D
DoomCry
Member
- Mar 5, 2025
- 53

Many people believe that suicide by gunshot to the head carries a high risk of failure. They say, "If you don't hit the brainstem, you might survive blind, paralyzed." They throw around a 90% mortality rate, as if that were an uncertain estimate. But in reality, these statistics say almost nothing. They don't distinguish between caliber, trajectory, barrel depth, entry point. They mix in technical errors, superficial wounds, ricochets, attempted homicides. 67% of gunshots to the head are to the temple. Only 16% are truly intraoral. And yet people keep citing "failures" as if they were common. But what failures are we talking about? The ones where the gun was placed just behind the front teeth? The ones shot under the chin, at an oblique angle? The ones with low-caliber weapons? The ones where the barrel was visibly poorly positioned in postmortem photos? These are not true intraoral shots. They're poorly executed attempts, often driven by fear or misinformation.

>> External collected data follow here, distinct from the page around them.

(* ===== verification/MatchEnd.v ===== *)
(** * Map end and series end

    [plugins/match/readyup/match_end_logic.cpp]: the delays of the postgame, when a series is over,
    and the serialised flow event; with the times [match_end.cpp] schedules from the plan. *)

From S2P Require Import Prelude CStr Stats StatsJson.

Definition kFlushMargin : Z := 15.
Definition kTvDelayMargin : Z := 10.
Definition kNoDemoRestartDelay : Z := 10.

Record MapEndPlan := { restartDelay : Z; tvFlushDelay : Z; kickDelay : Z }.

Definition ComputeMapEndPlan (demoRecording hasUploadUrl : bool)
    (tvDelay kickExtraNoDemo kickExtraDemoNoUpload kickExtraDemoUpload : Z) : MapEndPlan :=
  let tvDelay := Z.max 0 tvDelay in
  if negb demoRecording then
    {| restartDelay := kNoDemoRestartDelay; tvFlushDelay := 0; kickDelay := kNoDemoRestartDelay - 1 + Z.max 0 kickExtraNoDemo |}
  else
    let flush := tvDelay + kFlushMargin in
    let restart := if 0 <? tvDelay then flush + kTvDelayMargin else flush in
    {| restartDelay := restart; tvFlushDelay := flush;
       kickDelay := restart - 1 + Z.max 0 (if hasUploadUrl then kickExtraDemoUpload else kickExtraDemoNoUpload) |}.

Definition RemainingMaps (numMaps maplistCount mapNumber : Z) : Z :=
  let total := if 0 <? maplistCount then Z.min numMaps maplistCount else numMaps in
  Z.max 0 (total - mapNumber).

Definition IsSeriesOver (numMaps remainingMaps team1SeriesScore team2SeriesScore : Z) (canClinch : bool) : bool :=
  if remainingMaps <=? 0 then true
  else if negb canClinch then false
  else
    let mapsToWin := Z.quot numMaps 2 + 1 in
    (mapsToWin <=? team1SeriesScore) || (mapsToWin <=? team2SeriesScore).

Inductive MatchFlowEventType := MapResult | SeriesEnd | ServerReset.

Record MatchFlowEvent := {
  type : MatchFlowEventType; matchid : Z; slug : string; scrim : bool; mapNumber : Z; mapName : string; winner : string;
  team1Name : string; team2Name : string; team1Score : Z; team2Score : Z; team1SeriesScore : Z; team2SeriesScore : Z;
  seriesOver : bool; nextMap : string; secondsUntilReset : Z; demoRecorded : bool; demoUploadConfigured : bool;
  ev_stats : MapStats; decidedByDamage : bool; team1Damage : Z; team2Damage : Z }.

Definition MatchFlowEventTypeName (t : MatchFlowEventType) : string :=
  match t with MapResult => "map_result" | SeriesEnd => "series_end" | ServerReset => "server_reset" end.

Definition ToJson (e : MatchFlowEvent) : string :=
  let b := obj_R EmptyString "type" (quoted (MatchFlowEventTypeName (type e))) in
  let b := obj_R b "matchid" (quoted (to_string (matchid e))) in
  let b := obj_S b "slug" (slug e) in
  let b := obj_B b "scrim" (scrim e) in
  let b := obj_S b "winner" (winner e) in
  let b := obj_S b "team1_name" (team1Name e) in
  let b := obj_S b "team2_name" (team2Name e) in
  let b := obj_I b "team1_series_score" (team1SeriesScore e) in
  let b := obj_I b "team2_series_score" (team2SeriesScore e) in
  let b :=
    match type e with
    | MapResult =>
        let b := obj_I b "map_number" (mapNumber e) in
        let b := obj_S b "map_name" (mapName e) in
        let b := obj_I b "team1_score" (team1Score e) in
        let b := obj_I b "team2_score" (team2Score e) in
        let b := obj_B b "series_over" (seriesOver e) in
        let b := obj_S b "next_map" (nextMap e) in
        let b := obj_B b "demo_recorded" (demoRecorded e) in
        let b := obj_B b "demo_upload_configured" (demoUploadConfigured e) in
        let b := obj_R b "stats" (MapStats_ToJson (ev_stats e)) in
        if decidedByDamage e
        then obj_R (obj_R b "decided_by" (quoted "damage")) "damage"
               (obj_Done (obj_I (obj_I EmptyString "team1" (team1Damage e)) "team2" (team2Damage e)))
        else b
    | SeriesEnd => obj_I b "seconds_until_reset" (secondsUntilReset e)
    | ServerReset => b
    end in
  obj_Done b.

(** The delays [MatchEndOnMapComplete] schedules, in half seconds: [tv_stoprecord] half a second
    before the flush, and the change to the next map. *)
Definition stop_record_at (p : MapEndPlan) : Z := Z.max 0 (2 * tvFlushDelay p - 1).
Definition next_map_at (p : MapEndPlan) : Z := 2 * Z.max 1 (restartDelay p - 1).

(** ** Claims *)

(** A series ends when it is decided and not later: it is over exactly when no map is
    left or, with clinching, a team has more than half of the maps; a clinched series is uncatchable
    (even winning every remaining map the other team stays behind), and while a series is not over
    there is a map to play.  Hypotheses: the scores count won maps among those played. *)
Theorem series_over_decided (numMaps maplistCount mapNumber s1 s2 : Z) (canClinch : bool) :
  0 <= numMaps -> 0 <= s1 -> 0 <= s2 -> s1 + s2 <= mapNumber ->
  let left := RemainingMaps numMaps maplistCount mapNumber in
  (IsSeriesOver numMaps left s1 s2 canClinch = true -> 0 < left ->
   canClinch = true /\ (s2 + left < s1 \/ s1 + left < s2)) /\
  (IsSeriesOver numMaps left s1 s2 canClinch = false ->
   0 < left /\ mapNumber < numMaps /\ (canClinch = true -> 2 * s1 <= numMaps /\ 2 * s2 <= numMaps)).
Proof.
  intros Hn H1 H2 Hs left. unfold IsSeriesOver. rewrite Z.quot_div_nonneg by lia.
  pose proof (Z.div_mod numMaps 2 ltac:(lia)). pose proof (Z.mod_pos_bound numMaps 2 ltac:(lia)).
  assert (0 < left -> left <= numMaps - mapNumber) as Hl by (subst left; unfold RemainingMaps; case_if; lia).
  destruct (Z.leb_spec left 0); [split; [lia|done]|]. specialize (Hl ltac:(lia)). destruct canClinch; cbn [negb].
  - split; [intros Ho _|intros Ho].
    + split; [done|]. apply orb_prop in Ho as [Ho|Ho]; apply Z.leb_le in Ho; lia.
    + split_bools. lia.
  - split; [done|]. intros _. split_and!; [lia|lia|done].
Qed.

Lemma series_over_decided_witness :
  let left := RemainingMaps 3 0 2 in
  (IsSeriesOver 3 left 2 0 true = true -> 0 < left -> true = true /\ (0 + left < 2 \/ 2 + left < 0)) /\
  (IsSeriesOver 3 left 2 0 true = false -> 0 < left /\ 2 < 3 /\ (true = true -> 2 * 2 <= 3 /\ 2 * 0 <= 3)).
Proof. apply (series_over_decided 3 0 2 2 0 true); lia. Defined.

(** The order of the postgame of a recorded map: the recording is stopped before the
    next map is loaded exactly when the broadcast has a delay; without one the map change is
    scheduled half a second before [tv_stoprecord].  Kicks never come before the map change time,
    and with a broadcast delay never before the recording is stopped. *)
Theorem map_end_order (upload : bool) (tvDelay k1 k2 k3 : Z) :
  let p := ComputeMapEndPlan true upload tvDelay k1 k2 k3 in
  (stop_record_at p <= next_map_at p <-> 0 < tvDelay) /\
  (tvDelay <= 0 -> stop_record_at p = next_map_at p + 1) /\
  next_map_at p <= 2 * kickDelay p /\ (0 < tvDelay -> stop_record_at p <= 2 * kickDelay p).
Proof.
  unfold ComputeMapEndPlan, stop_record_at, next_map_at, kFlushMargin, kTvDelayMargin. cbn.
  destruct (Z.ltb_spec 0 (Z.max 0 tvDelay)); cbn; lia.
Qed.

A real intraoral shot is something else entirely. When a large-caliber gun—like a .357 Magnum or .44 Magnum—is inserted deep into the mouth, it doesn't need to be precise. There's no need to hit the brainstem. The bullet, the gas pressure, the shockwave, and the thermal explosion destroy everything: the cranial base, nasal sinuses, nervous tissue. No expertise required. Just don't make obvious mistakes. And physics, in this case, is merciless.
The forensic medical chart often cited shows clearly that even without hitting the brainstem, there are brain areas with mortality rates of 80–90%. But more importantly, a close-range shot inside the mouth doesn't just pierce. It pulverizes. It collapses. It devastates.
Some unpublished data come from a collaboration between the Institut de Police Scientifique at the University of Lausanne and the Institut für Rechtsmedizin in Hamburg. A group of students worked on autopsy files of suicide cases by firearm, focusing especially on intraoral shots. Preliminary results confirm what logic already suggests: when the barrel is inserted deeply into the mouth and the caliber is high, lethality approaches 100%, even without hitting the brainstem.
If these so-called failures were really that frequent, there would be evidence. So where are they? Where are the survivor associations? Where are the specialized clinics for people injured by self-inflicted headshots? Where are the documentaries, memoirs, testimonies? It's always the same three or four cases circulating for the last twenty years. Is it really possible that no one else has told their story worldwide? Maybe not—because maybe those cases are the exception, not the rule.
The truth is, those who obsessively push the "failed suicide" narrative aren't doing it out of love for accuracy. They do it to scare. To deter. To keep you alive at all costs. It's the same pro-life narrative that opposes euthanasia, choice, self-determination. One that never asks why you want to die, but instead blackmails you with the fear of surviving in worse conditions.
But reality is different. An intraoral gunshot with a large-caliber weapon, with the barrel truly inserted into the oral cavity, leaves no way out. No skill required. Just don't botch it in the most basic ways. And maybe that's exactly why this truth is hidden, denied, manipulated. Because if it became clear, the whole scaffolding of deterrence would collapse.
If it were really that easy to fail, the world would be full of survivors. Instead, it's full of silence.
And silence, usually, doesn't survive.